++++ SUPPLIED ENTRIES ++++

Lemma no_newline_rstrip_full (s : string) :
  full_line s = true → no_newline (Str.rstrip s) = true.
Proof.
  unfold no_newline. induction s as [|c s IH]; [done|]. cbn [full_line Str.rstrip].
  destruct (Ascii.eqb_spec c Char.newline) as [->|Hc].
  - destruct s; [done|discriminate].
  - intros Hs. specialize (IH Hs).
    assert (Hc' : negb (c =? Char.newline)%char = true).
    { apply negb_true_iff. by apply Ascii.eqb_neq. }
    destruct (Str.rstrip s) as [|c' r].
    + destruct (Char.isspace c); [done|]. simpl. by rewrite Hc'.
    + cbn [all_chars] in *. by rewrite Hc', IH.
Qed.

Lemma no_newline_render (filepath l : string) :
  full_line l = true ∨ partial_line l = true → no_newline (render filepath l) = true.
Proof.
  intros Hl.
  assert (Hs : no_newline (Str.strip l) = true).
  { apply no_newline_lstrip. destruct Hl as [?|[_ ?]%andb_true_iff];
      [by apply no_newline_rstrip_full|by apply no_newline_rstrip_partial]. }
  unfold render. destruct (_ && _); [|done]. by apply no_newline_app.
Qed.

(** ** The written import block *)

Lemma import_block_elem (filepath : string) (lines : list string) (x : string) :
  x ∈ import_block filepath lines →
  x = Str.NL ∨
  ∃ l imp, l ∈ lines ∧ parse_import filepath l = Some imp ∧ x = imp.2 +:+ Str.NL.
Proof.
  unfold import_block. intros (y & -> & Hy)%list_elem_of_fmap.
  destruct (decide (y = EmptyString)) as [->|Hne]; [by left|right].
  destruct (sort_imports_elem _ y (parse_import_nonblank filepath lines) Hy Hne)
    as (imp & Himp & ->).
  apply list_elem_of_omap in Himp as (l & Hl & Hp). eauto.
Qed.

Lemma parse_import_recognised (filepath l : string) (imp : import) :
  parse_import filepath l = Some imp → is_Some (recognise l).
Proof. unfold parse_import. destruct (recognise l); [eauto|done]. Qed.

Lemma parse_import_line (filepath l : string) (imp : import) :
  parse_import filepath l = Some imp → imp.2 = render filepath l.
Proof. unfold parse_import. destruct (recognise l); [|done]. by intros [= <-]. Qed.

Lemma import_block_not_package (filepath : string) (lines : list string) :
  Forall (λ l, is_package_line l = false) (import_block filepath lines).
Proof.
  apply Forall_forall. intros x [->|(l & imp & _ & Hp & ->)]%import_block_elem; [done|].
  apply recognised_not_package.
  eapply parse_import_recognised, parse_import_rendered, Hp.
Qed.

Lemma import_block_full (filepath : string) (lines : list string) :
  lines_wf lines → Forall (λ l, full_line l = true) (import_block filepath lines).
Proof.
  intros Hwf. apply Forall_forall.
  intros x [->|(l & imp & Hl & Hp & ->)]%import_block_elem; [done|].
  apply full_line_app_NL. rewrite (parse_import_line _ _ _ Hp).
  apply no_newline_render. by eapply lines_wf_elem.
Qed.
(** X17.  Every item the sibling extractor returns has an address that
    starts with [http]; the address of a photo is a base without question
    mark and without [video_thumb], followed by [?name=4096x4096]. *)
Theorem collect_items_wellformed (document : Dom.node) :
  Forall item_ok (collect document).
Proof.
  unfold collect. apply unique_media_Forall.
  apply fold_left_Forall;
    [intros acc a; apply plain_step_ok; discriminate |].
  apply fold_left_Forall;
    [intros acc a; apply plain_step_ok; discriminate |].
  apply fold_left_Forall; [exact photo_step_ok | constructor].
Qed.
End SiblingShape.

(* ================================================================== *)
(** ** The bot: addresses of a message, albums *)
(* ================================================================== *)

Section BotFacts.
Import ReSpec Bot.

(** *** Words of a message *)

Lemma split_words (s : string) : Forall is_word (Text.split s).
Proof.
  induction s as [| c s IH]; cbn [Text.split]; [constructor |].
  destruct (Str.py_space c) eqn:Ec; [exact IH |].
  assert (Hc : is_word (String c EmptyString)).
  { split; [discriminate |]. unfold Bot.not_space. simpl. now rewrite Ec. }
  destruct s as [| d s']; [repeat constructor; apply Hc |].
  destruct (Str.py_space d) eqn:Ed; [now constructor |].
  destruct (Text.split (String d s')) as [| w rest];
    [repeat constructor; apply Hc |].
  inversion IH as [| w' rest' [Hw1 Hw2] Hrest]; subst.
  constructor; [| exact Hrest]. split; [discriminate |].
  unfold Bot.not_space in *. simpl. now rewrite Ec, Hw2.
Qed.

Lemma lstrip_all_chars (p q : ascii -> bool) (s : string) :
  all_chars p s = true -> all_chars p (Str.lstrip q s) = true.
Proof.
  induction s as [| c s IH]; [auto |]. intros H. cbn [Str.lstrip].
  destruct (q c); [| exact H].
  simpl in H. apply andb_prop in H. now apply IH.
Qed.

Lemma rstrip_all_chars (p q : ascii -> bool) (s : string) :
  all_chars p s = true -> all_chars p (Str.rstrip q s) = true.
Proof.
  induction s as [| c s IH]; [auto |]. intros H. cbn [Str.rstrip].
  simpl in H. apply andb_prop in H. destruct H as [Hc Hs].
  specialize (IH Hs). destruct (Str.rstrip q s) as [| d r].
  - destruct (q c); [reflexivity | simpl; now rewrite Hc].
  - simpl. simpl in IH. now rewrite Hc, IH.
Qed.

Lemma startswith_first (sub s : string) (c : ascii) :
  Str.startswith (String c sub) s = true -> exists s', s = String c s'.
Proof.
  destruct s as [| d s]; [discriminate |]. cbn [Str.startswith].
  intros H. apply andb_prop in H. destruct H as [H _].
  apply Ascii.eqb_eq in H. subst. now exists s.
Qed.

(** stripping on the left keeps every occurrence of a text that does not
    begin with a stripped character *)
Lemma contains_lstrip (q : ascii -> bool) (c : ascii) (sub s : string) :
  q c = false ->
  Str.contains (String c sub) s = true ->
  Str.contains (String c sub) (Str.lstrip q s) = true.
Proof.
  intros Hq. induction s as [| d s IH]; [auto |].
  intros H. cbn [Str.lstrip]. destruct (q d) eqn:Ed; [| exact H].
  cbn [Str.contains] in H. apply orb_prop in H. destruct H as [H | H].
  - apply startswith_first in H. destruct H as [s' E]. inversion E; subst.
    congruence.
  - now apply IH.
Qed.
(* ===== verification/JsonFacts.v ===== *)
(** Facts about the JSON model: printing followed by parsing is the identity,
    and the parser's fuel is enough for every document. *)
From Stdlib Require Import ZArith Lia Ascii String SpecFloat.
From stdpp Require Import base list strings gmap.
From S2P Require Import Prelude PyFloat Json.
Local Open Scope Z_scope.

(** ** Characters *)

Lemma char_code_range c : 0 <= char_code c < 256.
Proof. unfold char_code. pose proof (N_ascii_bounded c). lia. Qed.

Lemma char_code_inj c d : char_code c = char_code d -> c = d.
Proof.
  unfold char_code. intros H%N2Z.inj.
  by rewrite <-(ascii_N_embedding c), <-(ascii_N_embedding d), H.
Qed.

Lemma str_chars s : str (chars s) = s.
Proof. apply string_of_list_ascii_of_string. Qed.

Lemma chars_str t : chars (str t) = t.
Proof. apply list_ascii_of_string_of_list_ascii. Qed.

Lemma char_code_byte z : 0 <= z < 256 -> char_code (ascii_of_N (Z.to_N z)) = z.
Proof. intros. unfold char_code. rewrite N_ascii_embedding; lia. Qed.

Lemma digit_char_code d : 0 <= d < 10 -> char_code (digit_char d) = 48 + d.
Proof. intros. unfold digit_char. apply char_code_byte. lia. Qed.

Lemma digit_char_is_digit d : 0 <= d < 10 -> is_digit (digit_char d) = true.
Proof. intros. unfold is_digit. rewrite digit_char_code by lia. lia. Qed.

Lemma digit_char_val d : 0 <= d < 10 -> digit_val (digit_char d) = d.
Proof. intros. unfold digit_val. rewrite digit_char_code by lia. lia. Qed.

(** ** Decimal text of integers *)

Definition all_digits (t : text) : Prop := Forall (fun c => is_digit c = true) t.

Lemma fold_dec_acc t a :
  fold_left (fun acc c => acc * 10 + digit_val c) t a
  = a * 10 ^ Z.of_nat (List.length t) + dec_value t.
Proof.
  unfold dec_value. revert a. induction t as [|c t IH]; intros a; simpl fold_left.
  - simpl. lia.
  - rewrite IH, (IH (0 * 10 + _)). simpl List.length.
    rewrite Nat2Z.inj_succ, Z.pow_succ_r by lia. ring.
Qed.

Lemma dec_value_cons c t :
  dec_value (c :: t) = digit_val c * 10 ^ Z.of_nat (List.length t) + dec_value t.
Proof. unfold dec_value at 1. simpl fold_left. rewrite fold_dec_acc. ring. Qed.

Lemma dec_aux_spec fuel n acc :
  0 <= n < 10 ^ Z.of_nat fuel -> all_digits acc ->
  exists t, dec_aux fuel n acc = t ++ acc /\ all_digits t /\ dec_value t = n
            /\ (fuel <> 0%nat -> t <> []) /\ (n <> 0 -> head t <> Some (digit_char 0)).
Proof.
  revert n acc. induction fuel as [|f IH]; intros n acc Hn Hacc; simpl.
  - exists []. repeat split; try done; try constructor.
    + change (10 ^ Z.of_nat 0) with 1 in Hn. unfold dec_value; simpl; lia.
  - rewrite Nat2Z.inj_succ, Z.pow_succ_r in Hn by lia.
    destruct (Z.ltb_spec n 10) as [Hlt|Hge].
    + exists [digit_char n]. split; [done|]. repeat split.
      * constructor; [apply digit_char_is_digit; lia | constructor].
      * rewrite dec_value_cons, digit_char_val by lia. unfold dec_value; simpl; lia.
      * done.
      * intros Hnz [= Heq]. apply (f_equal digit_val) in Heq.
        rewrite !digit_char_val in Heq by lia. lia.
    + pose proof (Z.mod_pos_bound n 10 ltac:(lia)) as Hm.
      pose proof (Z.div_mod n 10 ltac:(lia)) as Hdm.
      destruct (IH (n / 10) (digit_char (n mod 10) :: acc)) as (t & Ht & Hd & Hv & _ & Hh).
      * split; [apply Z.div_pos; lia | apply Z.div_lt_upper_bound; lia].
      * constructor; [by apply digit_char_is_digit | done].
      * exists (t ++ [digit_char (n mod 10)]). rewrite Ht, <-app_assoc.
        split; [done|]. repeat split.
        -- apply Forall_app_2; [done|]. constructor; [by apply digit_char_is_digit|constructor].
        -- unfold dec_value in *. rewrite fold_left_app, Hv. simpl.
           rewrite digit_char_val by lia. lia.
        -- by destruct t.
        -- intros _. assert (n / 10 <> 0) as Hq.
           { pose proof (Z.div_le_lower_bound n 10 1). lia. }
           specialize (Hh Hq). destruct t as [|c t]; [|done].
           unfold dec_value in Hv; simpl in Hv. lia.
Qed.
(** C30: Cancel and health frames are always encodable for ids and epochs in
    range, and read back to the object that was sent. *)
Theorem control_messages_roundtrip id e :
  1 <= id <= u64_max -> 1 <= e <= u64_max ->
  exists c h, encode_cancel id e = Ok c /\ encode_health id e = Ok h
    /\ json_loads true c = Ok (control_json "cancel" e "request_id" id)
    /\ json_loads true h = Ok (control_json "health" e "probe_id" id).
Proof.
  intros Hid He.
  destruct (control_total "cancel" "request_id" id e) as (c & Hc & Hlc); try done.
  { refine (bool_decide_eq_true_1 _ _); vm_compute; reflexivity. }
  destruct (control_total "health" "probe_id" id e) as (h & Hh & Hlh); try done.
  { refine (bool_decide_eq_true_1 _ _); vm_compute; reflexivity. }
  exists c, h. unfold encode_cancel, encode_health. rewrite !require_int_in by done. auto.
Qed.

Lemma control_messages_roundtrip_witness :
  exists c h, encode_cancel 9 5 = Ok c /\ encode_health 9 5 = Ok h
    /\ json_loads true c = Ok (control_json "cancel" 5 "request_id" 9)
    /\ json_loads true h = Ok (control_json "health" 5 "probe_id" 9).
Proof. apply control_messages_roundtrip; vm_compute; split; discriminate. Defined.
Definition recv (n : nat) (c : stream) : result exn (bytes * stream) :=
  match recv_segments n (segments c) with
  | Some (chunk, segs) => Ok (chunk, mkStream segs (stream_end c))
  | None =>
      match stream_end c with
      | Closed => Ok ([], mkStream [] Closed)
      | Broken msg => Err (OSError msg)
      end
  end.

(** ** Receiving *)

(** The loop of [_receive_exact]; every round but the last adds at least one
    byte, so [size] rounds of fuel are enough. *)
Fixpoint receive_loop (fuel : nat) (c : stream) (size : nat) (data : bytes)
  : result exn (bytes * stream) :=
  if (List.length data <? size)%nat then
    match fuel with
    | O => Err (OSError "out of fuel")
    | S fuel =>
        '(chunk, c') ← recv (size - List.length data) c;
        if bool_decide (chunk = []) then
          if bool_decide (data = []) then Err (EOFError "Worker disconnected")
          else Err (EOFError "Worker disconnected with a partial frame")
        else receive_loop fuel c' size (data ++ chunk)
    end
  else Ok (data, c).

Definition _receive_exact (c : stream) (size : nat) : result exn (bytes * stream) :=
  receive_loop (S size) c size [].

++++

- _TASK_: Some lines of the records above contain the word "split". How many are there? Reply with the number alone.

- _OUTPUT_: 10